- **Goal of the exercise**
Bring together every line in the data that includes "memoryID".

- **Task inputs**

[Start of section]

(* ===== verification/HandlersMemory.v ===== *)
(** * Agent-memory, consolidation and knowledge-graph commands
    (internal/server/resp/handlers_memory.go, handlers_agent.go,
    handlers_consolidate.go, handlers_graph.go)

    Every command that names a workspace checks it against the connection's,
    except SUMMARY.CREATE. *)

From S2P Require Import Prelude.
From S2P Require Import GoStd.
From S2P Require Import Memory.
From S2P Require Import Graph.
From S2P Require Import Consolidate.
From S2P Require Import Metrics.
From S2P Require Import Providers.
From S2P Require Import RespCodec.
From S2P Require Import Server.
From S2P Require Import HandlersKV.
From S2P Require Import HandlersData.
From S2P Require Import Calls.
From S2P Require Import HandlersCache.
From S2P Require Import HandlersVector.

Open Scope Z_scope.
Open Scope go_scope.

Definition defaultMemoryWorkspace : string := "default".
Definition defaultMemoryKind : memory.Kind := memory.LongTerm.
Definition defaultMemorySearchK : Z := 10.
Definition defaultSummaryKind : memory.Kind := memory.Episodic.
Definition defaultGraphDepth : Z := 1.

Section memory_handlers.
Context `{Runtime} `{FloatText} `{Services} `{Encoding}.

(** ** Options *)

(** The options of MEMORY.PUT and, without ID, of AGENT.REMEMBER. *)
Record putopts := mkPutopts {
  p_id : string; p_workspace : string; p_kind : memory.Kind; p_metadata : gmap string string; p_ttl : duration;
}.
Fixpoint put_opts (withID : bool) (args : list string) (o : putopts) : Reply + putopts :=
  match args with
  | [] => inr o
  | [_] => inl (Err ErrSyntaxMsg)
  | a :: v :: args =>
      let a := ToUpper a in
      if withID && String.eqb a "ID" then
        put_opts withID args (mkPutopts v (p_workspace o) (p_kind o) (p_metadata o) (p_ttl o))
      else if String.eqb a "WORKSPACE" then
        put_opts withID args (mkPutopts (p_id o) v (p_kind o) (p_metadata o) (p_ttl o))
      else if String.eqb a "KIND" then
        match memory.ParseKind v with
        | None => inl (Err ErrSyntaxMsg)
        | Some k => put_opts withID args (mkPutopts (p_id o) (p_workspace o) k (p_metadata o) (p_ttl o))
        end
      else if String.eqb a "METADATA" then
        match parseMetadataJSON v with
        | None => inl (Err ErrInvalidMetadataJSONMsg)
        | Some m => put_opts withID args (mkPutopts (p_id o) (p_workspace o) (p_kind o) m (p_ttl o))
        end
      else if String.eqb a "TTL" then
        match parseTTL v with
        | inl r => inl r
        | inr ttl => put_opts withID args (mkPutopts (p_id o) (p_workspace o) (p_kind o) (p_metadata o) ttl)
        end
      else inl (Err ErrSyntaxMsg)
  end.

(** The options of MEMORY.SEARCH (with AGENT) and AGENT.RECALL (with
    WORKSPACE). *)
Record searchopts := mkSearchopts {
  s_agent : string; s_workspace : string; s_kind : option memory.Kind; s_k : Z; s_threshold : option float64;
  s_withScores : bool;
}.
Fixpoint search_opts (recall : bool) (args : list string) (o : searchopts) : Reply + searchopts :=
  match args with
  | [] => inr o
  | a :: args =>
      let a := ToUpper a in
      if String.eqb a "WITHSCORES" then
        search_opts recall args (mkSearchopts (s_agent o) (s_workspace o) (s_kind o) (s_k o) (s_threshold o) true)
      else if negb (negb recall && String.eqb a "AGENT" || recall && String.eqb a "WORKSPACE" ||
                    String.eqb a "KIND" || String.eqb a "K" || String.eqb a "THRESHOLD") then inl (Err ErrSyntaxMsg)
      else
        match args with
        | [] => inl (Err ErrSyntaxMsg)
        | v :: args =>
            if String.eqb a "AGENT" then
              search_opts recall args (mkSearchopts v (s_workspace o) (s_kind o) (s_k o) (s_threshold o) (s_withScores o))
            else if String.eqb a "WORKSPACE" then
              search_opts recall args (mkSearchopts (s_agent o) v (s_kind o) (s_k o) (s_threshold o) (s_withScores o))
            else if String.eqb a "KIND" then
              match memory.ParseKind v with
              | None => inl (Err ErrSyntaxMsg)
              | Some k =>
                  search_opts recall args
                    (mkSearchopts (s_agent o) (s_workspace o) (Some k) (s_k o) (s_threshold o) (s_withScores o))
              end
            else if String.eqb a "K" then
              match Atoi v with
              | None => inl (Err ErrNotIntegerMsg)
              | Some n =>
                  search_opts recall args
                    (mkSearchopts (s_agent o) (s_workspace o) (s_kind o) n (s_threshold o) (s_withScores o))
              end
            else
              match ParseFloat v with
              | None => inl (Err ErrNotFloatMsg)
              | Some t =>
                  search_opts recall args
                    (mkSearchopts (s_agent o) (s_workspace o) (s_kind o) (s_k o) (Some t) (s_withScores o))
              end
        end
  end.

(** ** MEMORY.PUT and AGENT.REMEMBER *)

(** The part both commands share once their options are read. *)
Definition put_memory (agentID content : string) (o : putopts) : H Reply :=
  guarded (p_workspace o) (
    do! storedID := MemoryStore_Put
      (memory.mkMemory (p_id o) agentID (p_workspace o) (p_kind o) content [] (p_metadata o) 0 0 None) (p_ttl o) in
    match storedID with
    | None => error_reply
    | Some storedID => do! _ := metric metrics.MemoryWrite in hret (BulkString storedID)
    end).

Definition handleMemoryPut : HandlerFunc := λ args,
  do! agentID := arg args 1 in
  do! content := arg args 2 in
  do! rest := args_from args 3 in
  match put_opts true rest (mkPutopts "" defaultMemoryWorkspace defaultMemoryKind ∅ 0) with
  | inl r => hret r
  | inr o => put_memory agentID content o
  end.

Definition handleAgentRemember : HandlerFunc := λ args,
  do! agentID := arg args 1 in
  do! content := arg args 2 in
  do! rest := args_from args 3 in
  match put_opts false rest (mkPutopts "" defaultMemoryWorkspace defaultMemoryKind ∅ 0) with
  | inl r => hret r
  | inr o => put_memory agentID content o
  end.

(** ** MEMORY.GET and MEMORY.HISTORY *)

Definition memoryFieldsReply (m : memory.Memory) : option (list Reply) :=
  match Marshal (JObject (map (λ kv, (kv.1, JString kv.2)) (map_to_list (memory.Metadata m)))) with
  | None => None
  | Some metadataJSON => Some [
      BulkString "id"; BulkString (memory.ID m);
      BulkString "agent_id"; BulkString (memory.AgentID m);
      BulkString "kind"; BulkString (memory.Kind_String (memory.Kind_ m));
      BulkString "content"; BulkString (memory.Content m);
      BulkString "metadata"; BulkString metadataJSON;
      BulkString "created_at"; BulkString (FormatRFC3339 (memory.CreatedAt m));
      BulkString "version"; BulkString (Itoa (memory.Version m))]
  end.

Definition handleMemoryGet : HandlerFunc := λ args,
  do! workspace := arg args 1 in
  do! id := arg args 2 in
  guarded workspace (
    do! m := MemoryStore_Get workspace id in
    do! _ := metric metrics.MemoryRead in
    match m with
    | None => hret NullArray
    | Some m => match memoryFieldsReply m with None => error_reply | Some fields => hret (ArraySlice fields) end
    end).

Fixpoint history_items (versions : list memory.Memory) : option (list Reply) :=
  match versions with
  | [] => Some []
  | v :: versions =>
      match memoryFieldsReply v with
      | None => None
      | Some fields => match history_items versions with None => None | Some items => Some (ArraySlice fields :: items) end
      end
  end.

Definition history_limit (args : list string) : Reply + Z :=
  match drop 3 args with
  | [] => inr 0
  | [a3; a4] =>
      if negb (EqualFold a3 "LIMIT") then inl (Err ErrSyntaxMsg)
      else match Atoi a4 with None => inl (Err ErrNotIntegerMsg) | Some n => inr n end
  | _ => inl (Err ErrSyntaxMsg)
  end.

Definition limit_versions {A} (limit : Z) (versions : list A) : list A :=
  if (0 <? limit) && (limit <? len versions) then drop (Z.to_nat (len versions - limit)) versions else versions.

(** The nil slice is the empty list: a record that is found has a version. *)
Definition handleMemoryHistory : HandlerFunc := λ args,
  do! workspace := arg args 1 in
  do! id := arg args 2 in
  guarded workspace (
    match history_limit args with
    | inl r => hret r
    | inr limit =>
        do! versions := MemoryStore_History workspace id in
        do! _ := metric metrics.MemoryRead in
        match versions with
        | [] => hret NullArray
        | _ =>
            match history_items (limit_versions limit versions) with
            | None => error_reply
            | Some items => hret (ArraySlice items)
            end
        end
    end).

(** ** MEMORY.SEARCH and AGENT.RECALL *)

Definition search_memory (query : string) (o : searchopts) : H Reply :=
  do! results := MemoryStore_Search (s_workspace o) query
                   (memory.mkSearchOptions (s_agent o) (s_kind o) (s_k o) (s_threshold o)) in
  match results with
  | None => error_reply
  | Some results =>
      do! _ := metric metrics.MemoryRead in
      hret (ArraySlice (results ≫= λ r, scored (s_withScores o) (memory.sr_ID r) (memory.sr_Score r)))
  end.

Definition handleMemorySearch : HandlerFunc := λ args,
  do! workspace := arg args 1 in
  do! query := arg args 2 in
  guarded workspace (
    do! rest := args_from args 3 in
    match search_opts false rest (mkSearchopts "" workspace None defaultMemorySearchK None false) with
    | inl r => hret r
    | inr o => search_memory query o
    end).

Definition handleAgentRecall : HandlerFunc := λ args,
  do! agentID := arg args 1 in
  do! query := arg args 2 in
  do! rest := args_from args 3 in
  match search_opts true rest (mkSearchopts agentID defaultMemoryWorkspace None defaultMemorySearchK None false) with
  | inl r => hret r
  | inr o => guarded (s_workspace o) (search_memory query o)
  end.

Definition RegisterMemory : list Command := [
  mkCommand "MEMORY.PUT" 3 (-1) false false handleMemoryPut;
  mkCommand "MEMORY.GET" 3 3 false false handleMemoryGet;
  mkCommand "MEMORY.SEARCH" 3 (-1) false false handleMemorySearch;
  mkCommand "MEMORY.HISTORY" 3 5 false false handleMemoryHistory].
Definition RegisterAgent : list Command := [
  mkCommand "AGENT.REMEMBER" 3 (-1) false false handleAgentRemember;
  mkCommand "AGENT.RECALL" 3 (-1) false false handleAgentRecall].

(** ** SUMMARY.CREATE *)

Record sumopts := mkSumopts { u_workspace : string; u_kind : memory.Kind; u_threshold : float64 }.
Fixpoint summary_opts (args : list string) (o : sumopts) : Reply + sumopts :=
  match args with
  | [] => inr o
  | [_] => inl (Err ErrSyntaxMsg)
  | a :: v :: args =>
      let a := ToUpper a in
      if String.eqb a "WORKSPACE" then summary_opts args (mkSumopts v (u_kind o) (u_threshold o))
      else if String.eqb a "KIND" then
        match memory.ParseKind v with
        | None => inl (Err ErrSyntaxMsg)
        | Some k => summary_opts args (mkSumopts (u_workspace o) k (u_threshold o))
        end
      else if String.eqb a "DEDUP_THRESHOLD" then
        match ParseFloat v with
        | None => inl (Err ErrNotFloatMsg)
        | Some t => summary_opts args (mkSumopts (u_workspace o) (u_kind o) t)
        end
      else inl (Err ErrSyntaxMsg)
  end.

Definition handleSummaryCreate : HandlerFunc := λ args,
  do! agentID := arg args 1 in
  do! rest := args_from args 2 in
  match summary_opts rest (mkSumopts defaultMemoryWorkspace defaultSummaryKind f64_zero) with
  | inl r => hret r
  | inr o =>
      do! result := Consolidate (u_workspace o) agentID (u_kind o) (u_threshold o) in
      match result with
      | None => error_reply
      | Some result =>
          do! _ := metric metrics.ConsolidationPerformed in
          do! _ := metric (metrics.MemoriesDeduped
                             (consolidate.SourceCount result - consolidate.DedupedCount result)) in
          hret (if consolidate.SourceCount result =? 0 then NullBulk else BulkString (consolidate.SummaryID result))
      end
  end.
Definition RegisterConsolidate : list Command := [mkCommand "SUMMARY.CREATE" 2 (-1) false false handleSummaryCreate].

(** ** GRAPH.EXTRACT and GRAPH.RELATED *)

Definition handleGraphExtract : HandlerFunc := λ args,
  do! workspace := arg args 1 in
  do! memoryID := arg args 2 in
  guarded workspace (
    do! m := MemoryStore_Get workspace memoryID in
    match m with
    | None => hret (Err ErrNoSuchMemoryMsg)
    | Some m =>
        do! r := Extract workspace (memory.ID m) (memory.Content m) in
        match r with
        | None => error_reply
        | Some (entities, relations) =>
            do! _ := metric metrics.GraphExtractionPerformed in
            do! _ := metric (metrics.EntitiesExtracted entities) in
            do! _ := metric (metrics.RelationsExtracted relations) in
            hret (ArraySlice [Int entities; Int relations])
        end
    end).

Fixpoint related_opts (args : list string) (depth : Z) : Reply + Z :=
  match args with
  | [] => inr depth
  | [_] => inl (Err ErrSyntaxMsg)
  | a :: v :: args =>
      if String.eqb (ToUpper a) "DEPTH" then
        match Atoi v with
        | None => inl (Err ErrNotIntegerMsg)
        | Some n => if n <=? 0 then inl (Err ErrSyntaxMsg) else related_opts args n
        end
      else inl (Err ErrSyntaxMsg)
  end.

Definition handleGraphRelated : HandlerFunc := λ args,
  do! workspace := arg args 1 in
  do! nodeID := arg args 2 in
  guarded workspace (
    do! rest := args_from args 3 in
    match related_opts rest defaultGraphDepth with
    | inl r => hret r
    | inr depth =>
        do! related := GraphStore_Related workspace nodeID depth in
        hret (ArraySlice ((λ r, BulkString (graph.ID (graph.rn_Node r))) <$> related))
    end).
Definition RegisterGraph : list Command := [
  mkCommand "GRAPH.EXTRACT" 3 3 false false handleGraphExtract;
  mkCommand "GRAPH.RELATED" 3 (-1) false false handleGraphRelated].
End memory_handlers.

[End of section]

- **Exercise solution**
  do! memoryID := arg args 2 in
    do! m := MemoryStore_Get workspace memoryID in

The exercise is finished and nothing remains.